HHcy and Ang II–Induced Aortic Aneurysm (p 1261)
Hyperhomocysteinemia is a causal risk factor for abdominal aortic aneurism, say Liu et al, and folic acid supplementation may help reduce that risk.
Abdominal aortic aneurism (AAA) is a leading cause of sudden death in older men. Risk factors for AAA include age, male gender, smoking and high-blood pressure. However, many AAA patients also have high blood levels of the amino acid homocysteine, leading to the suggestion that that hyperhomocysteinemia could be a contributing factor. Direct evidence implicating hyperhomocysteinemia has been lacking. But now, Liu et al report that addition of homocysteine to the drinking water of AAA-susceptible mice increased the likelihood that the animals would develop the condition. Histological analysis of the mice revealed the homocysteine caused inflammatory changes in the aorta. In vitro studies confirmed that homocysteine induced vessel wall fibroblasts to secrete proinflammatory cytokines and recruit monocytes and macrophages. In addition, the development of AAA was also retarded when the mice were fed folic acid, which promotes the breakdown of homocysteine. Based on these observations the authors suggest that folic acid supplements may help decrease the risk of AAA in humans.
Measurement of SNO Occupancy (p 1308)
Kohr et al have developed a new tool for measuring the extent of protein S-nitrosylation during myocardial preconditioning.
When a heart experiences a brief period of ischemia, it adapts to help protect against a subsequent and potentially more serious ischemic insult that could result in more extensive tissue damage. This adaptive process, which is known as myocardial preconditioning, is thought to involve, in part, the addition of nitric oxide to protein cysteine residues. This protein S-nitrosylation (SNO) prevents the oxidation and degradation of proteins—damage that might occur due to the release of reactive oxygen species during ischemia-reperfusion injury. The extent to which cardiac proteins are modified by SNO during preconditioning, however, was unknown. Kohr et al thus developed a technique whereby unmodified and modified cysteine residues of particular proteins are tagged and analyzed by mass spectrometry. Using this approach, they determined that a large number of proteins more than doubled their percentage of SNO-modified cysteines during experimental preconditioning of mouse hearts. These results confirm that SNO modification is an adaptive protective response and point to the usefulness of this tool in future preconditioning studies.
IL6 and IL10 in STEMI Patients (p 1336)
Ammirati et al find that the levels of cytokine IL-6 in heart attack survivors are indicative of long-term prognosis.

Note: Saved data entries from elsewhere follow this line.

(* ===== verification/RangeProps.v ===== *)
(** * RangeProps: the properties of range queries

    A range query over a series is a function of its visible samples: exact
    without and with aggregation, the same in both directions, with the last
    value carried over empty buckets in time order.  The inputs on which the
    code departs from that are stated as well. *)

From stdpp Require Import gmap sorting strings.
From S2P Require Import Prelude Float64 Types Content ChunkOps Elf64 Log10Ref TimeSeriesChunk ChunkSearch SeriesIterator Rounding.
From S2P Require Import TimeSeries SeriesLaws SeriesReads SeriesProps SeriesWrites TimestampRange TimestampFilter Aggregators AggregateIterator AggregateLaws.
From S2P Require Import AggregateColumns AggregateProps RangeQuery RangeLaws.

(** ** Aggregated queries *)

(** The window is the same at every reading of the clock. *)
Definition steady (o : RangeOptions) (clock : Readings) (w : Timestamp * Timestamp) : Prop :=
  get_timestamp_range o (at_fill clock) = w /\ get_timestamp_range o (at_read clock) = w /\ get_timestamp_range o (at_align clock) = w.

Definition query_align (agg : AggregationOptions) (w : Timestamp * Timestamp) : Timestamp := get_aligned_timestamp (alignment agg) w.1 w.2.

(** Bounds, alignment and timestamps far from the end of the 64-bit range, buckets
    of at least 2 ms where empty ones are reported, and a LATEST sample that is
    the newest one. *)
Record range_ok (agg : AggregationOptions) (w : Timestamp * Timestamp) (latest : option Sample) (v : list Sample) : Prop := {
  g_grid : grid_ok (bucket_duration agg) (query_align agg w);
  g_wide : report_empty agg = true -> 2 <= bucket_duration agg;
  g_window : near w.1 /\ near w.2;
  g_near : Forall (fun s => near (timestamp s)) v;
  g_latest : forall x, latest = Some x -> near (timestamp x) /\ Forall (fun s => timestamp s <= timestamp x) v;
}.

Lemma near_i64 ts : near ts -> is_i64 ts.
Proof. unfold near, TIME_BOUND, is_i64. lia. Qed.

Lemma near_below v : Forall (fun s => near (timestamp s)) v -> below_max v.
Proof. intros Hn. eapply Forall_impl; [exact Hn|]. unfold near, TIME_BOUND, i64_MAX. cbn. lia. Qed.

Lemma sorted_ordered l : ts_sorted l -> time_ordered l.
Proof. intros Hs. eapply StronglySorted_weaken; [|exact Hs]. unfold ts_lt. cbn. lia. Qed.

Lemma range_query_ok o agg w latest v : content_ok v -> range_ok agg w latest v ->
  query_ok agg (query_align agg w) (fill_extent o agg w v) (query_samples o w latest v).
Proof.
  intros [Hs _] [Hg Hw [H1 H2] Hn Hl]. unfold query_samples. set (found := List.filter (passing o) (select w.1 w.2 v)).
  assert (forall P, Forall P v -> Forall P found) as Hsub by (intros P HP; by apply Forall_list_filter, Forall_list_filter).
  assert (forall x, x ∈ List.filter (value_passes o) (option_list latest) -> latest = Some x) as Hlast.
  { intros x [Hx _]%list_elem_of_In%filter_In. destruct latest; cbn in Hx; [destruct Hx as [->|[]]; done|done]. }
  split; [done|done| | |].
  - unfold fill_extent. destruct w as [s e]. destruct (report_empty agg); [|done]. cbn [negb fill_start fill_end].
    split; intros q Hq; case_match; by simplify_eq.
  - apply StronglySorted_app_2.
    + intros x y Hx Hy%Hlast. destruct (Hl y Hy) as [_ Hle]. apply Hsub in Hle. rewrite Forall_forall in Hle. by apply Hle.
    + apply sorted_ordered. by apply ts_sorted_filter, ts_sorted_filter.
    + destruct latest as [x|]; cbn; [destruct (value_passes o x)|]; repeat constructor.
  - apply Forall_app. split; [by apply Hsub|]. apply Forall_forall. intros x Hx%Hlast. by apply (Hl x).
Qed.

(** ** The last value carried over empty buckets *)

Section Carry.

Context (d align : Z) (bt : BucketTimestamp) (seed : f64).
Hypothesis Hgrid : grid_ok d align.

Definition through_bucket (k : Z) (ss : list Sample) : list Sample := List.filter (fun s => bucket_of d align (timestamp s) <=? k) ss.

(** The last number of a list, or [v] if it has none. *)
Definition last_number (v : f64) (ss : list Sample) : f64 := default v (list.last (numbers ss)).

Lemma numbers_app a b : numbers (a ++ b) = numbers a ++ numbers b.
Proof. unfold numbers. by rewrite map_app, List.filter_app. Qed.

Lemma last_number_app v a b : last_number v (a ++ b) = last_number (last_number v a) b.
Proof. unfold last_number. rewrite numbers_app, last_app. by destruct (list.last (numbers b)). Qed.

Lemma last_number_none v ss : f64_is_nan (last_number f64_NAN ss) = true -> last_number v ss = v.
Proof.
  unfold last_number. destruct (list.last (numbers ss)) as [x|] eqn:E; [|done]. apply last_Some_elem_of, list_elem_of_In, filter_In in E as [_ E].
  cbn. by destruct (f64_is_nan x).
Qed.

ST-elevation acute myocardial infarction (STEMI) is associated with high morbidity and mortality. It is currently believed that immunological factors influence not only the onset of a STEMI but also the extent of myocardial damage and prognosis. Interestingly, some STEMI patients have very high blood levels of the inflammatory cytokine IL6 while in other patients IL-6 levels remain low. Ammirati et al wondered why STEMI patients show such a difference. In their current study, they identified that patients with high IL6 tended to be older, have decreased blood levels of the “good” cholesterol, HDL, and have impaired coronary flow and left ventricle function at the time of discharge from hospital. They also tended to have a poorer prognosis—12 out of 109 patients with high IL6 died within 6 months of being discharged, while all 96 patients that had low IL6 were alive at 6 months. The best prognostic indication did not come from IL6 alone, however. Patients with high IL6 tended to have high levels of other cytokines, and the levels of two of these—1L10 and MIG—when combined with the level of IL6 offered the best prediction of patient outcome overall. Using this panel of cytokines might thus be an effective way to separate patients and identify those that need more close monitoring and more intensive treatment.
- © 2012 American Heart Association, Inc.